Она смотрела на него примиренными и грустными глазами,
в них были и любовь, и страдание, и только что пробудившийся страх. Ей казалось, что ее представление об Алекси было всего лишь красивой мечтой, которая разрушена, а теперь началась другая, полная неизвестности, но настоящая жизнь.Немного погодя они спускались вдоль оврага к деревне с собакой, бежавшей позади, провожаемые тихим журчаньем ручья, она покорная и смирившаяся, он все еще возбужденный охотой, счастливый и до смешного гордый убитой дичью, висевшей у него на поясе.
Через реку
Дорога уходила вниз, как в пропасть. На дне ущелья, где монотонно гудела река, ничего не было видно. Не различались даже макушки леса. По небу, цвета пороха, ползли тяжелые облака. Снизу они плохо просматривались — их вполне можно было принять за тени улетающих птиц — но скоро они совсем исчезли из виду.
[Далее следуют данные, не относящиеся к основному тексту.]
(** One step of strict UTF-8 decoding: the first code point and the rest,
    or [None] when the bytes at the head are not well-formed UTF-8. *)
Definition utf8_decode_step (bs : bytes) : option (Z * bytes) :=
  match bs with
  | [] => None
  | b0 :: r =>
      if b0 <? 128 then Some (b0, r)
      else if (194 <=? b0) && (b0 <=? 223) then
        match r with
        | b1 :: r' =>
            if is_cont b1
            then Some (Z.lor (Z.shiftl (Z.land b0 31) 6) (Z.land b1 63), r')
            else None
        | _ => None
        end
      else if (224 <=? b0) && (b0 <=? 239) then
        match r with
        | b1 :: b2 :: r' =>
            if is_cont b1 && is_cont b2 then
              let cp := Z.lor (Z.shiftl (Z.land b0 15) 12)
                          (Z.lor (Z.shiftl (Z.land b1 63) 6) (Z.land b2 63)) in
              if (cp <? 2048) || ((55296 <=? cp) && (cp <=? 57343)) then None
              else Some (cp, r')
            else None
        | _ => None
        end
      else if (240 <=? b0) && (b0 <=? 244) then
        match r with
        | b1 :: b2 :: b3 :: r' =>
            if is_cont b1 && is_cont b2 && is_cont b3 then
              let cp := Z.lor (Z.shiftl (Z.land b0 7) 18)
                          (Z.lor (Z.shiftl (Z.land b1 63) 12)
                             (Z.lor (Z.shiftl (Z.land b2 63) 6) (Z.land b3 63))) in
              if (cp <? 65536) || (1114111 <? cp) then None else Some (cp, r')
            else None
        | _ => None
        end
      else None
  end.

Fixpoint decode_fuel (fuel : nat) (bs : bytes) : option pystr :=
  match fuel with
  | O => Some []
  | S f =>
      match bs with
      | [] => Some []
      | _ =>
          match utf8_decode_step bs with
          | Some (c, r) =>
              match decode_fuel f r with
              | Some s => Some (c :: s)
              | None => None
              end
          | None => None
          end
      end
  end.

(** [b.decode()] (UTF-8, errors="strict"). *)
Definition utf8_decode (bs : bytes) : option pystr := decode_fuel (List.length bs) bs.

Fixpoint fsdecode_fuel (fuel : nat) (bs : bytes) : pystr :=
  match fuel with
  | O => []
  | S f =>
      match bs with
      | [] => []
      | b :: r =>
          match utf8_decode_step bs with
          | Some (c, r') => c :: fsdecode_fuel f r'
          | None => (56320 + b) :: fsdecode_fuel f r
          end
      end
  end.

(** [os.fsdecode]: UTF-8 with errors="surrogateescape", how
    [os.listxattr] turns attribute names into [str]. *)
Definition fsdecode (bs : bytes) : pystr := fsdecode_fuel (List.length bs) bs.

(** [os.fsencode]: the inverse direction, used when a [str] name is
    passed back to [os.getxattr]. *)
Fixpoint fsencode (s : pystr) : option bytes :=
  match s with
  | [] => Some []
  | c :: r =>
      let b := if (56448 <=? c) && (c <=? 56575) then Some [c - 56320]
               else utf8_encode_char c in
      match b, fsencode r with
      | Some b, Some br => Some (b ++ br)
      | _, _ => None
      end
  end.

End PyStr.

(* ------------------------------------------------------------------ *)
(** ** JSON values as [json.load] returns them, and [str()] on them *)

Module PyJson.
Import PyStr.

(** The Python value [json.load] builds: [None], [bool], [int], [str],
    [list], [dict] (its items in insertion order).  JSON numbers are
    modelled as integers; floats are out of this model. *)
#[local] Set Warnings "-register-all".
Inductive json : Type :=
| JNull
| JBool (b : bool)
| JInt (z : Z)
| JStr (s : pystr)
| JArr (l : list json)
| JObj (l : list (pystr * json)).

(** Python truthiness, [bool(v)]. *)
Definition py_truthy (v : json) : bool :=
  match v with
  | JNull => false
  | JBool b => b
  | JInt z => negb (z =? 0)
  | JStr s => negb (List.length s =? 0)%nat
  | JArr l => negb (List.length l =? 0)%nat
  | JObj l => negb (List.length l =? 0)%nat
  end.

Fixpoint digits_fuel (fuel : nat) (n : Z) (acc : pystr) : pystr :=
  match fuel with
  | O => acc
  | S f =>
      let acc' := (48 + n mod 10) :: acc in
      if n <? 10 then acc' else digits_fuel f (n / 10) acc'
  end.

(** [str(z)] for an [int]: decimal, with a leading [-] when negative. *)
Definition int_str (z : Z) : pystr :=
  let n := Z.abs z in
  let ds := digits_fuel (S (Z.to_nat (Z.log2 n))) n [] in
  if z <? 0 then 45 :: ds else ds.

Definition hex_digit (d : Z) : Z := if d <? 10 then 48 + d else 87 + d.

Fixpoint hex_fixed (width : nat) (n : Z) (acc : pystr) : pystr :=
  match width with
  | O => acc
  | S w => hex_fixed w (Z.shiftr n 4) (hex_digit (Z.land n 15) :: acc)
  end.

Fixpoint join (sep : pystr) (l : list pystr) : pystr :=
  match l with
  | [] => []
  | [x] => x
  | x :: r => x ++ sep ++ join sep r
  end.

Section Repr.

(** [Py_UNICODE_ISPRINTABLE] for non-ASCII code points: a table of the
    Python runtime's Unicode database, left abstract. *)
Variable py_isprintable : Z -> bool.

(** How [repr] writes one code point inside quotes [q]. *)
Definition repr_char (q c : Z) : pystr :=
  if (c =? q) || (c =? 92) then [92; c]
  else if c =? 9 then lit "\t"
  else if c =? 10 then lit "\n"
  else if c =? 13 then lit "\r"
  else if (c <? 32) || (c =? 127) then 92 :: 120 :: hex_fixed 2 c []
  else if c <? 127 then [c]
  else if py_isprintable c then [c]
  else if c <=? 255 then 92 :: 120 :: hex_fixed 2 c []
  else if c <=? 65535 then 92 :: 117 :: hex_fixed 4 c []
  else 92 :: 85 :: hex_fixed 8 c [].

(** [repr(s)] for a [str]: single quotes, unless the string holds a single
    quote and no double quote. *)
Definition repr_str (s : pystr) : pystr :=
  let q := if existsb (Z.eqb 39) s && negb (existsb (Z.eqb 34) s) then 34 else 39 in
  q :: List.concat (map (repr_char q) s) ++ [q].

(** [repr(v)], as [str] of a container shows its elements. *)
Fixpoint py_repr (v : json) : pystr :=
  match v with
  | JNull => lit "None"
  | JBool true => lit "True"
  | JBool false => lit "False"
  | JInt z => int_str z
  | JStr s => repr_str s
  | JArr l => 91 :: join (lit ", ") (map py_repr l) ++ [93]
  | JObj l =>
      123 :: join (lit ", ") (map (fun '(k, x) => repr_str k ++ lit ": " ++ py_repr x) l)
          ++ [125]
  end.

(** [str(v)]: the string itself for a [str], [repr] otherwise. *)
Definition py_str (v : json) : pystr :=
  match v with
  | JStr s => s
  | _ => py_repr v
  end.

End Repr.

End PyJson.

(* ------------------------------------------------------------------ *)
(** ** The attribute store and a state-and-exception monad *)

Module Xattr.
Import PyStr PyJson.

(** The [errno] values [os.setxattr] and friends may fail with, other than
    [EEXIST] (which Python raises as [FileExistsError]). *)
Inductive errno : Type :=
| ERANGE | E2BIG | ENOSPC | EDQUOT | EPERM | EACCES | EROFS | ENOTSUP | ENOENT | ENODATA.

(** The exceptions the modelled code can raise. *)
Inductive exn : Type :=
| FileExistsError
| OSError (e : errno)
| UnicodeEncodeError
| UnicodeDecodeError
| UnboundLocalError
| AttributeError
| ValueError.

(** The extended attributes of the target: name bytes to value bytes, in
    the order [os.listxattr] lists them. *)
Definition store := list (bytes * bytes).

Inductive outcome (A : Type) : Type :=
| Ok (a : A)
| Raise (e : exn).
Arguments Ok {A} a.
Arguments Raise {A} e.

(** A Python statement sequence: threads the store, may raise. *)
Definition M (A : Type) := store -> store * outcome A.

Definition ret {A} (a : A) : M A := fun st => (st, Ok a).
Definition raise {A} (e : exn) : M A := fun st => (st, Raise e).
Definition bind {A B} (m : M A) (k : A -> M B) : M B :=
  fun st => match m st with
            | (st', Ok a) => k a st'
            | (st', Raise e) => (st', Raise e)
            end.
(** [try: m except e: h e] *)
Definition try_except {A} (m : M A) (h : exn -> M A) : M A :=
  fun st => match m st with
            | (st', Ok a) => (st', Ok a)
            | (st', Raise e) => h e st'
            end.

Notation "x <- m ;; k" := (bind m (fun x => k))
  (at level 61, m at next level, right associativity).

(** Lift a partial Python conversion: [None] raises [e]. *)
Definition of_option {A} (e : exn) (o : option A) : M A :=
  match o with Some a => ret a | None => raise e end.

Fixpoint mapM {A B} (f : A -> M B) (l : list A) : M (list B) :=
  match l with
  | [] => ret []
  | x :: r => y <- f x ;; ys <- mapM f r ;; ret (y :: ys)
  end.

Definition bytes_eqb (a b : bytes) : bool :=
  if list_eq_dec Z.eq_dec a b then true else false.

Definition has_name (st : store) (name : bytes) : bool :=
  existsb (fun p => bytes_eqb (fst p) name) st.

Fixpoint lookup (name : bytes) (st : store) : option bytes :=
  match st with
  | [] => None
  | (n, v) :: r => if bytes_eqb n name then Some v else lookup name r
  end.

(** The refusals of the operating system's attribute primitives.
    [setxattr(2)] first checks the call itself and the file, whatever
    attributes it holds: name length ([ERANGE]), value size over 64 KiB
    ([E2BIG]), read-only file system ([EROFS]), immutable or append-only
    file ([EPERM]), no write permission ([EACCES]); [setxattr_refuses]
    reports these.  Only then does the file system look the name up, and
    with [os.XATTR_CREATE] a name already present fails with [EEXIST]
    (create-only, never overwriting).  A new name may still be refused by
    the file system (no space, quota, no xattr support), which
    [setxattr_fails] reports.  [getxattr(2)] checks read permission on the
    file and the name's namespace ([EACCES], [EPERM]) before it looks the
    name up; [getxattr_refuses] reports these. *)
Record os_store : Type := {
  setxattr_refuses : bytes -> bytes -> option errno;
  setxattr_fails : store -> bytes -> bytes -> option errno;
  getxattr_refuses : bytes -> option errno
}.

(** [os.setxattr(target, name, value, os.XATTR_CREATE)] *)
Definition setxattr_create (os : os_store) (name value : bytes) : M unit :=
  fun st =>
    match setxattr_refuses os name value with
    | Some e => (st, Raise (OSError e))
    | None =>
        if has_name st name then (st, Raise FileExistsError)
        else match setxattr_fails os st name value with
             | Some e => (st, Raise (OSError e))
             | None => (st ++ [(name, value)], Ok tt)
             end
    end.

(** [os.listxattr(target)]: the names, decoded to [str]. *)
Definition listxattr : M (list pystr) := fun st => (st, Ok (map (fun p => fsdecode (fst p)) st)).

(** [os.getxattr(target, name)] for a [str] name. *)
Definition getxattr (os : os_store) (name : pystr) : M bytes :=
  fun st => match fsencode name with
            | None => (st, Raise UnicodeEncodeError)
            | Some nb =>
                match getxattr_refuses os nb with
                | Some e => (st, Raise (OSError e))
                | None => match lookup nb st with
                          | Some v => (st, Ok v)
                          | None => (st, Raise (OSError ENODATA))
                          end
                end
            end.

End Xattr.

(* ------------------------------------------------------------------ *)
(** ** [j2x.py]: normalisation, the per-pair write and the writers *)

Module J2x.
Import PyStr PyJson Xattr.

(** The global [args] the functions read (the fields they use). *)
Record args : Type := {
  archive : bool;
  lower_key : bool;
  lower_value : bool;
  empty_values : bool
}.

(** The byte counts dict [{"keys": .., "values": ..}]. *)
Record tally : Type := { keys : nat; values : nat }.

Definition zero_tally : tally := {| keys := 0; values := 0 |}.

Definition add_tally (t w : tally) : tally :=
  {| keys := (keys t + keys w)%nat; values := (values t + values w)%nat |}.

Section Program.

(** [str.lower()], a table of the Python runtime, left abstract. *)
Variable py_lower : pystr -> pystr.
Variable py_isprintable : Z -> bool.
Variable os : os_store.
Variable cfg : args.

Definition str_ (v : json) : pystr := py_str py_isprintable v.

(** [clean_key]: JSON keys are [str], so [str(key)] is [key]. *)
Definition clean_key (key : pystr) : pystr :=
  let out := py_strip key in
  if negb (archive cfg) && lower_key cfg then py_lower out else out.

(** [clean_value] *)
Definition clean_value (value : json) : pystr :=
  let out := py_strip (str_ value) in
  if negb (archive cfg) && lower_value cfg then py_lower out else out.

(** The [if archive: ... else: ...] block of [write_xattr]: [strkey] is a
    [str]; [strval] is the raw value in archive mode and a [str]
    otherwise. *)
Definition normalize_key (archive_ : bool) (key : pystr) : pystr :=
  if archive_ then key else clean_key key.

Definition normalize_value (archive_ : bool) (value : json) : json :=
  if archive_ then value else JStr (clean_value value).

(** [write_xattr(target, key, value, prefix, archive)] *)
Definition write_xattr (prefix : pystr) (archive_ : bool) (key : pystr) (value : json)
  : M tally :=
  let written := zero_tally in
  let strkey := normalize_key archive_ key in
  let strval := normalize_value archive_ value in
  (* Skip empty values (unless allowed). *)
  if negb (py_truthy strval) && negb (empty_values cfg) then ret written else
  (* strval = str(strval).encode(); strkey = (prefix + strkey).encode() *)
  vb <- of_option UnicodeEncodeError (utf8_encode (str_ strval)) ;;
  kb <- of_option UnicodeEncodeError (utf8_encode (prefix ++ strkey)) ;;
  try_except
    (_ <- setxattr_create os kb vb ;;
     ret {| keys := (keys written + List.length kb)%nat;
            values := (values written + List.length vb)%nat |})
    (fun e => match e with
              | FileExistsError => ret written
              | e => raise e   (* print("ouch."); raise (e) *)
              end).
— Шагай быстрее! — сказал акцизный стражник, [8] похлопывая в темноте по крупу лошади. — И смотри у меня, не вздумай бежать! Как уже давеча предупредил, буду стрелять!
8
Акцизный стражник — полицейский акциза, учреждения, ведающего в буржуазной Болгарии косвенными налогами на некоторые предметы потребления, в первую очередь — табачные изделия и спиртные напитки.
— Куда тут бежать? — отозвался тихий, но неунывающий голос. — Темень — глаз выколи, ну ничегошеньки не видно!
— Тебе-то? Да у тебя глаза, как у кошки…
— Если бы не лошаденка, ты бы и шагу не сделал, — произнес нараспев тот же голос и тихо добавил: — Не понукай ее попусту, она свое дело знает.
— Эхма, ну и темнотища! — произнес басом полицейский. — Тоже мне нашел время контрабандой заниматься. |Так и хочется дать тебе в морду, чтобы у меня на душе полегчало.
— За чем же дело стало, ну, ударь! Только от этого не посветлеет. Все так же и останется.
— Слушай, — строго заговорил акцизный и натужил глаза, чтобы лучше различать щуплую фигурку крестьянина, — почему не сознаешься, где дробишь табак? Ясно, что не один действуешь, есть у тебя помощнички!
— Начальнику все выложу.
— Хм, перед ним, выходит, стелешься. А меня, значит, ни в грош не ставишь? Ну что ж, хорошо…
— А кто ты есть? Простой стражник, самый низший чин.
— Ах, вон как ты заговорил! Болтай, болтай, отягчай свое положение.
— Да ты никак сердишься? Я погорел, он меня сцапал, навлек беду на мою голову, а еще и сердится.
— А ты меня не замай!
— Был бы ты человеком, отпустил бы меня. Я не из тех, кто забывает добро.
— И зачем только вы сеете этот проклятый табак? — проговорил полицейский. — Из-за него и штрафы, и контрабанда. Из-за него же в селе друг на друга ножи точите. Сами доносы, анонимки стряпаете, а потом мы же еще и виноваты, что вас ловим.
Мужичонка ничего не ответил.
Ветер усиливался. Низко повисшие над дорогой ветки цеплялись за конфискованный товар, перекинутый через лошадь. Невзрачная фигурка крестьянина совсем растворилась в темноте. Полицейскому приходилось постоянно вслушиваться и вглядываться, чтобы уловить глухой звук его шагов и хоть как-то различать его силуэт.